More than a decade ago, the town proposed a “Riverwalk,” a riverside walking path that would tie the village to a proposed multi-modal transportation site on Mill Street and the proposed Hoot, Toot & Whistle and Valley trails. Since then, the multi-modal transportation center has been nixed, but the Deerfield Valley Transportation Association has demolished the derelict Vermont Barnboard Factory and continues to pursue a facility at the site. The town’s trail committee’s work on the Hoot, Toot & Whistle hiking trail is nearly complete, and the committee continues to work on the Wilmington end of the Valley Trail.
At Wednesday evening’s selectboard meeting, downtown business owner Cliff Duncan urged the board to resurrect the project as part of the town’s economic recovery process. “There may be money for projects, and we may be able to find a sympathetic ear in this post-Irene period,” Duncan said.
Duncan pointed to Dover’s Valley Trail section along Route 100 as an example of how a trail could enhance Wilmington Village. “I see a lot of people using that (Valley Trail), people are there all the time,” he said. “I think one thing Wilmington has that Dover doesn’t have is a real, walkable village. Dover never developed a district that you can casually stroll around. If you’re looking for a short-term opportunity that could give business a real shot in the arm, the Riverwalk stands out.”
Because of the proximity of the edge of the river along Route 9, there are few spots west of the village for a pedestrian bridge that would connect the Riverwalk to the DVTA MOOver site and the Hoot, Toot & Whistle trail. One of the likely sites would be from a small parking area at Duncan’s Jug Barn property. Duncan acknowledged his stake in the project. “We’d love to see a trailhead there, but it would also benefit anyone I rent to, and anyone in the village.” An additional crossing to connect to the Valley Trail has been proposed near John McLeod’s commercial properties on West Main Street.
Wilmington Trails Committee Chair John Greene said a design and feasibility study had been completed on the Riverwalk project before it was “tabled” because of funding issues. “And the funding would still be formidable,” he said. “But I think it could be done in phases.”
Duncan noted that, although the bridge would be a major expense, it may not be as expensive as a highway bridge. “It’s just a footbridge, but something with some charm, something cool to look at.”
“If you’re applying for federal money, you can forget about anything cheap,” Greene warned. “With just the money spent on studies, you could build a bridge.”
Greene said the recent purchase of Haystack may be good news for supporters of the Valley Trail, which he said was a key part of the trail system. “That opens up an area we were having trouble getting (a right of way) through,” he said. “Completing the Valley Trail would put more pressure on the need for a Riverwalk.”
FEMA long-term recovery specialist Tom Rounds said the project could easily fit into the long-term recovery process under one of the program’s five categories, which include economic development, infrastructure, natural and cultural resources, health and social services, and community planning.

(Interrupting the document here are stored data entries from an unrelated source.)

(** One selector of [idDef]; nothing when it is given twice. *)
Definition set_selector (spc idType : Z) (idname : bytes) (x : XrdAccAccess_ID)
  : option XrdAccAccess_ID :=
  let '(MkAccessID name grp host org role user caps rule hlen glen) := x in
  if idType =? 103 then
    match grp with Some _ => None | None =>
      let idname := unspace spc idname in
      Some (MkAccessID name (Some idname) host org role user caps rule hlen (short (zlen idname))) end
  else if idType =? 104 then
    match host with Some _ => None | None =>
      Some (MkAccessID name grp (Some idname) org role user caps rule (short (zlen idname)) glen) end
  else if idType =? 111 then
    match org with Some _ => None | None =>
      Some (MkAccessID name grp host (Some (unspace spc idname)) role user caps rule hlen glen) end
  else if idType =? 114 then
    match role with Some _ => None | None =>
      Some (MkAccessID name grp host org (Some (unspace spc idname)) user caps rule hlen glen) end
  else if idType =? 117 then
    match user with Some _ => None | None =>
      Some (MkAccessID name grp host org role (Some (unspace spc idname)) caps rule hlen glen) end
  else None.

Definition set_caps_rule (caps : option XrdAccCapability) (rule : Z) (x : XrdAccAccess_ID)
  : XrdAccAccess_ID :=
  MkAccessID (id_name x) (id_grp x) (id_host x) (id_org x) (id_role x) (id_user x) caps rule
    (id_hlen x) (id_glen x).

(** The tables a record can select with [hp]. *)
Inductive Slot := SlotG | SlotH | SlotN | SlotO | SlotR | SlotT | SlotU.

#[export] Instance Slot_eq_dec : EqDecision Slot.
Proof. solve_decision. Defined.

Section config.
Context {TC TS D : Type} `{!KeyTable TC XrdAccCapability} `{!KeyTable TS Z} `{!AuthDB D}.
Abbreviation tables := (XrdAccAccess_Tables (TC := TC) (TS := TS)).
Context (opts : AccOptions) (now : Z).

Definition slot_get (sl : Slot) (t : tables) : option TC :=
  match sl with
  | SlotG => G_Hash t | SlotH => H_Hash t | SlotN => N_Hash t | SlotO => O_Hash t
  | SlotR => R_Hash t | SlotT => T_Hash t | SlotU => U_Hash t
  end.

Definition slot_set (sl : Slot) (h : option TC) (t : tables) : tables :=
  let '(MkTables g hh n o r s tm u d x z sx sy ids) := t in
  match sl with
  | SlotG => MkTables h hh n o r s tm u d x z sx sy ids
  | SlotH => MkTables g h n o r s tm u d x z sx sy ids
  | SlotN => MkTables g hh h o r s tm u d x z sx sy ids
  | SlotO => MkTables g hh n h r s tm u d x z sx sy ids
  | SlotR => MkTables g hh n o h s tm u d x z sx sy ids
  | SlotT => MkTables g hh n o r s h u d x z sx sy ids
  | SlotU => MkTables g hh n o r s tm h d x z sx sy ids
  end.

Definition set_domains (d : list XrdAccCapName) (t : tables) : tables :=
  MkTables (G_Hash t) (H_Hash t) (N_Hash t) (O_Hash t) (R_Hash t) (S_Hash t) (T_Hash t) (U_Hash t)
    d (X_List t) (Z_List t) (SXList t) (SYList t) (id_heap t).
Definition set_fungible (c : XrdAccCapability) (t : tables) : tables :=
  MkTables (G_Hash t) (H_Hash t) (N_Hash t) (O_Hash t) (R_Hash t) (S_Hash t) (T_Hash t) (U_Hash t)
    (D_List t) (Some c) (Z_List t) (SXList t) (SYList t) (id_heap t).
Definition set_default (c : XrdAccCapability) (t : tables) : tables :=
  MkTables (G_Hash t) (H_Hash t) (N_Hash t) (O_Hash t) (R_Hash t) (S_Hash t) (T_Hash t) (U_Hash t)
    (D_List t) (X_List t) (Some c) (SXList t) (SYList t) (id_heap t).
Definition set_ids (s : option TS) (sx sy : list Z) (ids : gmap Z XrdAccAccess_ID) (t : tables) : tables :=
  MkTables (G_Hash t) (H_Hash t) (N_Hash t) (O_Hash t) (R_Hash t) s (T_Hash t) (U_Hash t)
    (D_List t) (X_List t) (Z_List t) sx sy ids.
Definition set_heap (ids : gmap Z XrdAccAccess_ID) (t : tables) : tables :=
  set_ids (S_Hash t) (SXList t) (SYList t) ids t.

(** ** [idDef] *)

(** The loop over the selectors: whether there were any, and the definition, or
    nothing after an error. *)
Fixpoint id_selectors (fuel : nat) (haveID : bool) (x : XrdAccAccess_ID) (d : D)
  : res (option (bool * XrdAccAccess_ID) * D) :=
  match fuel with
  | O => Diverge
  | S fuel =>
      let '(sel, d) := db_getID d in
      match sel with
      | None => Ok (Some (haveID, x), d)
      | Some (idType, idname) =>
          match set_selector (spChar opts) idType idname x with
          | None => Ok (None, d)
          | Some x => id_selectors fuel true x d
          end
      end
  end.

(** [idDef( tabs, idName )]: the return code, the tables and the data base. *)
Definition idDef (tabs : tables) (idName : bytes) (d : D) : res (Z * tables * D) :=
  '(sel, d) ← id_selectors (S (db_left d)) false (AccessID_new idName) d;
  match sel with
  | None | Some (false, _) => Ok (-1, tabs, d)
  | Some (true, x) =>
      let dup :=
        match S_Hash tabs with
        | Some ts => bool_decide (is_Some (kt_find now idName ts).1)
        | None => false
        end in
      if dup : bool then Ok (-1, tabs, d)
      else
        let ts := default kt_empty (S_Hash tabs) in
        let xID := fresh (dom (id_heap tabs)) in
        Ok (1, set_ids (Some (kt_add now idName xID ts)) (SXList tabs) (xID :: SYList tabs)
                 (<[xID := x]> (id_heap tabs)) tabs, d)
  end.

If the project was included in the long-term recovery process, recovery specialists would help identify funding sources.
Selectboard chair Tom Consolino said the board would include the Riverwalk project in discussions. “Everything should be on the table,” he said, “not just to bring the town back, but to improve it. We’ll explore it.”
In a related discussion, town manager Paul Myers expressed frustration regarding deadlines for eligibility in the first round of federal hazard mitigation funding. Myers said that a separate letter of intent, including scoping information, for each proposed project, must be submitted by December 20.
Myers said the town would need either an extension of the due date, or help in producing the information. “We don’t have the resources to commit to 40 to 60 hours, nor do we have the expertise,” he said. “We need boots on the ground to sit down with me and make these grants happen within the time frame.”
Rounds acknowledged that the bureaucratic process was frustrating, but he said that, although the hazard mitigation program is funded by the federal government, Vermont Emergency Management was in charge of the process. He urged Myers to discuss the deadline with VEM’s hazard mitigation officer Ray Dougherty.
“I don’t mean to be a broken record,” Myers said, “but since I came on the job we’ve been talking and talking about these things, and we haven’t gotten anything off the ground. It’s extremely frustrating for us in Wilmington to sit here and nothing has been done in terms of what needs to be done. I cannot say now, given the resources the town of Wilmington has, that we’ll ever make these deadlines. And if we don’t make it, what the hell comes next?”
“There are 20 new people expected in Brattleboro for public assistance, I’ll see if we can tap into that,” Rounds said. “I’ll convey the town’s frustration with the process and lack of progress and report back to you; with progress, I hope.”
In other matters, the board officially received proposed amendments to two chapters of the town’s zoning bylaw from the planning commission: Article One, enactment and purpose; and Article Five, administration.
One of the changes to Article Five is the addition of a waiver provision, allowing the development review board to grant a waiver if certain criteria are met.
Planning commission chair Karen Grinold reminded the board that they have one year from the date of the planning commission’s last public hearing (May 17, 2011) to complete their adoption process. The selectboard will warn a public hearing on the amendments at a future meeting.